[plug] Data Loss with Ext4, SSD & a Power Outage
ıuoʎ
yonjah at gmail.com
Sun Sep 7 02:49:36 UTC 2014
That sounds really weird.
I've been working with an SSD for a while now and never had any of this
issues (but I'm using it on a laptop so never had any power faults).
I don't know a lot about this but 10 mins sound like ages to me surely
enough for the SSD to permanently save most of the changes
When you checked the file did you do it from PHP Storm or did you just
checked it with a regular text editor ?
PHP Storm does a lot of version management for your changes it might be
that it decided to restore your file in the wrong state.

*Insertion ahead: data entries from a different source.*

(** Opening a visualization from the SMILES results is free and fails
    softly: it never throws, leaves the AuthProvider state and the storage
    alone, posts nothing and calls no ledger mutator; content that is not
    base64 opens no window and shows one error toast; a blocked pop-up
    writes nothing. *)
Theorem openVisualization_free (htmlContent title : string)
    (newWindow : bool) (w : World) :
  let w' := exec (openVisualization htmlContent title newWindow) w in
  let evs := new_events w w' in
  result (openVisualization htmlContent title newWindow) w = Resolved tt /\
  user w' = user w /\ session w' = session w /\ profile w' = profile w /\
  loading w' = loading w /\ localStorage w' = localStorage w /\
  evs = match atob htmlContent with
        | None => [toast_error "Failed to open visualization"]
        | Some decodedHtml =>
            window_open ::
            (if newWindow then [document_write decodedHtml title] else [])
        end.
Proof.
  destruct w as [u s q l ls t]. unfold openVisualization. run.
  destruct (atob htmlContent) as [d|]; [destruct newWindow|]; cbn;
    rewrite <- ?app_assoc, ?new_events_app; done.
Qed.

(** The upload check of [handleFile]: a file is selected exactly when its
    size is within [maxSizeMB] megabytes and its extension, the lowercased
    text after the last dot of its name (the whole name when it has no dot),
    is one of the accepted ones; it is then one of them without a dot, and
    the name either is that text or ends with a dot followed by it.  A
    rejected file gives a single error toast, the size being checked
    first. *)
Theorem handleFile_selects (acceptedTypes : string) (maxSizeMB : Z)
    (file : File) (size : Z) (w : World) :
  let w' := exec (handleFile acceptedTypes maxSizeMB file size) w in
  let evs := new_events w w' in
  let lowered := toLowerCase (file_name file) in
  (ui (setSelectedFile (Some file)) ∈ evs <->
   size <= maxSizeMB * 1048576 /\
   exists e, e ∈ acceptedExtensions acceptedTypes /\
     has_char "." e = false /\
     (lowered = e \/ exists stem, lowered = stem +:+ "." +:+ e)) /\
  (maxSizeMB * 1048576 < size ->
   evs = [toast_error ("File size must be less than "
                       +:+ Number_toString maxSizeMB +:+ "MB")]) /\
  (ui (setSelectedFile (Some file)) ∉ evs ->
   exists msg, evs = [toast_error msg]).
Proof.
  intros w' evs lowered. subst evs w'.
  assert (Hext : fileExtension (file_name file) ∈ acceptedExtensions acceptedTypes
            <-> exists e, e ∈ acceptedExtensions acceptedTypes /\
                  has_char "." e = false /\
                  (lowered = e \/ exists stem, lowered = stem +:+ "." +:+ e)).
  { split.
    - intros Hin. exists (fileExtension (file_name file)).
      split; [done|]. by apply fileExtension_spec.
    - intros (e & Hin & Hno & Hshape).
      by rewrite (proj2 (fileExtension_spec (file_name file) e)). }
  destruct w as [u s q l ls t]. unfold handleFile.
  change (1024 * 1024) with 1048576.
  destruct (Z.ltb_spec (maxSizeMB * 1048576) size) as [Hbig|Hok].
  - run. rewrite new_events_app. split; [|split].
    + split.
      * intros [=]%list_elem_of_singleton.
      * intros [? _]. lia.
    + done.
    + intros _. by eexists.
  - destruct (bool_decide_reflect
                (fileExtension (file_name file)
                 ∈ acceptedExtensions acceptedTypes)) as [Hin|Hnin];
      cbv [negb]; run.
    + rewrite <- app_assoc, new_events_app. split; [|split].
      * split; [intros _; split; [lia|by apply Hext]|]. intros _. cbn.
        apply list_elem_of_here.
      * intros ?. lia.
      * intros Hn. exfalso. apply Hn. cbn. apply list_elem_of_here.
    + rewrite new_events_app. split; [|split].
      * split.
        -- intros [=]%list_elem_of_singleton.
        -- intros [_ He]. by apply Hext in He.
      * intros ?. lia.
      * intros _. by eexists.
Qed.

End FreeHandlerProperties.

(** With the default [acceptedTypes] the only accepted extension is
    [mol2]. *)
Example acceptedExtensions_default : acceptedExtensions ".mol2" = ["mol2"].
Proof. reflexivity. Qed.

Lemma matchesSearch_lower (searchTerm : string) (molecule : Molecule) :
  matchesSearch (toLowerCase searchTerm) molecule
  = matchesSearch searchTerm molecule.
Proof. unfold matchesSearch. by rewrite toLowerCase_idempotent. Qed.

Lemma filter_elem_of {A} (f : A -> bool) (l : list A) (x : A) :
  x ∈ List.filter f l <-> x ∈ l /\ f x = true.
Proof. rewrite !list_elem_of_In. apply filter_In. Qed.

(** What the molecule search lists: a molecule of the table is listed
    exactly when the lowercased search term occurs in its lowercased name,
    SMILES or category, and the selected category is "All" or occurs, as
    typed, in its category text. *)
Theorem molecule_search_spec (searchTerm selectedCategory : string)
    (molecule : Molecule) :
  molecule ∈ filteredMolecules searchTerm selectedCategory <->
  molecule ∈ moleculeData /\
  (occurs (toLowerCase searchTerm) (toLowerCase (name molecule)) \/
   occurs (toLowerCase searchTerm) (toLowerCase (molecule_smiles molecule)) \/
   occurs (toLowerCase searchTerm) (toLowerCase (category molecule))) /\
  (selectedCategory = "All" \/ occurs selectedCategory (category molecule)).
Proof.
  unfold filteredMolecules. rewrite filter_elem_of.
  unfold matchesSearch, matchesCategory.
  rewrite andb_true_iff, !orb_true_iff, !includes_spec, String.eqb_eq.
  tauto.
Qed.

(** The search ignores the case of the term, lists the whole table when
    there is no term and the category is "All", and a category only narrows
    the list obtained with "All". *)
Theorem molecule_search_case_insensitive (searchTerm selectedCategory : string) :
  filteredMolecules (toLowerCase searchTerm) selectedCategory
    = filteredMolecules searchTerm selectedCategory /\
  filteredMolecules EmptyString "All" = moleculeData /\
  (forall molecule,
     molecule ∈ filteredMolecules searchTerm selectedCategory ->
     molecule ∈ filteredMolecules searchTerm "All").
Proof.
  split; [|split].
  - unfold filteredMolecules. apply filter_ext. intros m.
    by rewrite matchesSearch_lower.
  - unfold filteredMolecules. apply forallb_filter_id, forallb_forall.
    intros m _. unfold matchesSearch, matchesCategory. cbn [toLowerCase].
    by rewrite includes_empty.
  - intros m. rewrite !molecule_search_spec. intros (? & ? & _). auto.
Qed.

(** ** The sign-in and sign-up forms *)

Ltac page_run :=
  cbv [effects settled SignIn_handleSubmit SignUp_handleSubmit handleSignOut
       signIn signUp signOut page_bind page_ret page_throw page_await
       page_try_catch page_try_finally tell message_or
       response_user response_session response_error fst snd negb app].

(** Splits a membership in an explicit list of effects, keeping the cases
    that are not refuted by the constructors. *)
Ltac find_effect Hin :=
  repeat (apply elem_of_cons in Hin as [Hin|Hin]; [try discriminate Hin|]);
  try (by apply elem_of_nil in Hin).

(** The sign-up form validates before it calls the provider: the provider
    is called exactly when the two passwords are equal and the password has
    at least six code units; otherwise the submission does nothing but show
    one error toast, the mismatch being reported first. *)
Theorem sign_up_form_validates (origin email password confirmPassword : string)
    (r : Settled AuthResponse) :
  let evs := effects (SignUp_handleSubmit origin email password
                        confirmPassword r) in
  (supabase_signUp email password (origin +:+ "/") ∈ evs <->
   password = confirmPassword /\ (6 <= String.length password)%nat) /\
  (password <> confirmPassword ->
   evs = [preventDefault; shown (toast_error "Passwords do not match")]) /\
  (password = confirmPassword -> (String.length password < 6)%nat ->
   evs = [preventDefault;
          shown (toast_error "Password must be at least 6 characters long")]).
Proof.
  intros evs. subst evs. page_run.
  destruct (String.eqb_spec password confirmPassword) as [->|Hne].
  - destruct (Nat.ltb_spec (String.length confirmPassword) 6) as [Hlt|Hge].
    + split; [|split]; [|done|done]. split.
      * rewrite !elem_of_cons, elem_of_nil. intros [|[|[]]]; done.
      * intros [_ ?]. lia.
    + split; [|split]; [|done|intros _ ?; lia]. split; [done|]. intros _.
      destruct r as [[[u|] [s|] [m|]]|e]; try destruct (email_confirmed_at u) as [[|? ?]|];
        cbn; rewrite !elem_of_cons; tauto.
  - split; [|split]; [|done|done]. split.
    + rewrite !elem_of_cons, elem_of_nil. intros [|[|[]]]; done.
    + intros [? _]. done.
Qed.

what the PHP Storm history shows for the file ?
I wouldn't try to recreate this scenario on purpose, doesn't sound very
healthy for the hardware in general.
On Tue, Sep 2, 2014 at 1:31 PM, Tim <weirdit at gmail.com> wrote:
> Just hoping someone here can shed light on this one.
>
> My /home is mounted on a SSD, and I was working on a new file the other
> day (source code), using PHPStorm as my editor. (I'm normally a Vim user,
> but having been trialling it for some of it's source code refactoring
> tools).
> I had saved the file a number of times, and know the saves had been
> "working" as I'd been loading the PHP Class via the webserver, testing the
> components I was working on.
> Then the power "failed" (a child bumped the powerpoint), and when I
> restarted the computer, the file I'd been working on, and the workspace.xml
> file PHPStorm uses to keep track of open files, were both empty. They both
> existed, but it was if they were truncated.
> Given I'd only lost a small amount of work (it was a new class file), I
> started it again. 10 minutes later, the same happened, a child bumped the
> power cable, upon restart the same 2 files were again "truncated".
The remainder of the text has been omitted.